Start of STORED DATA

(** * NodeDB: a shallow embedding of the storage engine

    The development follows the JavaScript sources
    [database/Collection.js], [database/Index.js], [database/Database.js]
    and [database/CoreDB.js].

    Conventions of the embedding.
    - A JavaScript value is a tree ([value]); numbers are exact rationals
      extended with the two infinities and NaN (no rounding is modelled).
    - An object is the list of its own enumerable properties in insertion
      order; inherited properties are not modelled, and the reordering of
      integer-like keys is ignored.
    - Top-level documents live in an object store ([heap]) and the
      collections hold references to them, because [Collection.update]
      mutates the stored objects in place and may bind one object under two
      keys.  Nested arrays and objects are immutable trees.
    - A [Map] and a [Set] are association lists and lists in insertion
      order.
    - A thrown exception is an [outcome]; stateful code is a function from
      the state to an outcome and the state reached, so that the mutations
      made before a throw stay visible.
    - Operators of the host language whose result depends on implicit
      conversions are fields of a [Host]; [node] is the instance used to
      evaluate concrete runs.
    - Every call is awaited before the next one is made, so the write queue
      is idle at each call and [queueWrite] runs its operation at once; the
      queue itself is the transition system of [WriteQueue].
    - Reads and writes of the storage root succeed, and a file is the JSON
      value it holds. *)

From Stdlib Require Import ZArith QArith String Ascii List Bool Lia DecimalString.
From stdpp Require Import base list.
Import ListNotations.

Local Open Scope string_scope.
Local Open Scope list_scope.
Set Warnings "-register-all".

(** ** Values *)

Inductive num : Type :=
| Fin (q : Q)
| PosInf
| NegInf
| NaN.

Inductive value : Type :=
| VUndef
| VNull
| VBool (b : bool)
| VNum (n : num)
| VStr (s : string)
| VRegExp (source : string)
| VArr (items : list value)
| VObj (fields : list (string * value)).

(** An object: own enumerable properties, in insertion order. *)
Definition obj : Type := list (string * value).

Definition VInt (z : Z) : value := VNum (Fin (inject_Z z)).

Inductive error : Type :=
| DuplicateKey (index : string)
| TypeError
| SyntaxError.

Inductive outcome (A : Type) : Type :=
| Return (a : A)
| Throw (e : error).
Arguments Return {A} a.
Arguments Throw {A} e.

Definition obind {A B : Type} (m : outcome A) (k : A -> outcome B) : outcome B :=
  match m with
  | Return a => k a
  | Throw e => Throw e
  end.

(** [===] on numbers. *)
Definition num_strict_eq (x y : num) : bool :=
  match x, y with
  | Fin p, Fin q => Qeq_bool p q
  | PosInf, PosInf => true
  | NegInf, NegInf => true
  | _, _ => false
  end.

(** SameValueZero on numbers: as [===], but NaN equals itself. *)
Definition num_same (x y : num) : bool :=
  match x, y with
  | NaN, NaN => true
  | _, _ => num_strict_eq x y
  end.

(** [a === b].  Arrays, objects and regular expressions are compared by
    reference; the two operands always come from different allocations (a
    stored document and a query), hence [false]. *)
Definition strict_eq (a b : value) : bool :=
  match a, b with
  | VUndef, VUndef => true
  | VNull, VNull => true
  | VBool x, VBool y => Bool.eqb x y
  | VNum x, VNum y => num_strict_eq x y
  | VStr x, VStr y => String.eqb x y
  | _, _ => false
  end.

End of STORED DATA

• _DIRECTIONS_
Could you write out, exactly as they stand, only the lines above that begin at the line with "(s : string)" and stop after the line with "NaN => true"?

• _SOLUTION_
| VStr (s : string)
| VRegExp (source : string)
| VArr (items : list value)
| VObj (fields : list (string * value)).

(** An object: own enumerable properties, in insertion order. *)
Definition obj : Type := list (string * value).

Definition VInt (z : Z) : value := VNum (Fin (inject_Z z)).

Inductive error : Type :=
| DuplicateKey (index : string)
| TypeError
| SyntaxError.

Inductive outcome (A : Type) : Type :=
| Return (a : A)
| Throw (e : error).
Arguments Return {A} a.
Arguments Throw {A} e.

Definition obind {A B : Type} (m : outcome A) (k : A -> outcome B) : outcome B :=
  match m with
  | Return a => k a
  | Throw e => Throw e
  end.

(** [===] on numbers. *)
Definition num_strict_eq (x y : num) : bool :=
  match x, y with
  | Fin p, Fin q => Qeq_bool p q
  | PosInf, PosInf => true
  | NegInf, NegInf => true
  | _, _ => false
  end.

(** SameValueZero on numbers: as [===], but NaN equals itself. *)
Definition num_same (x y : num) : bool :=
  match x, y with
  | NaN, NaN => true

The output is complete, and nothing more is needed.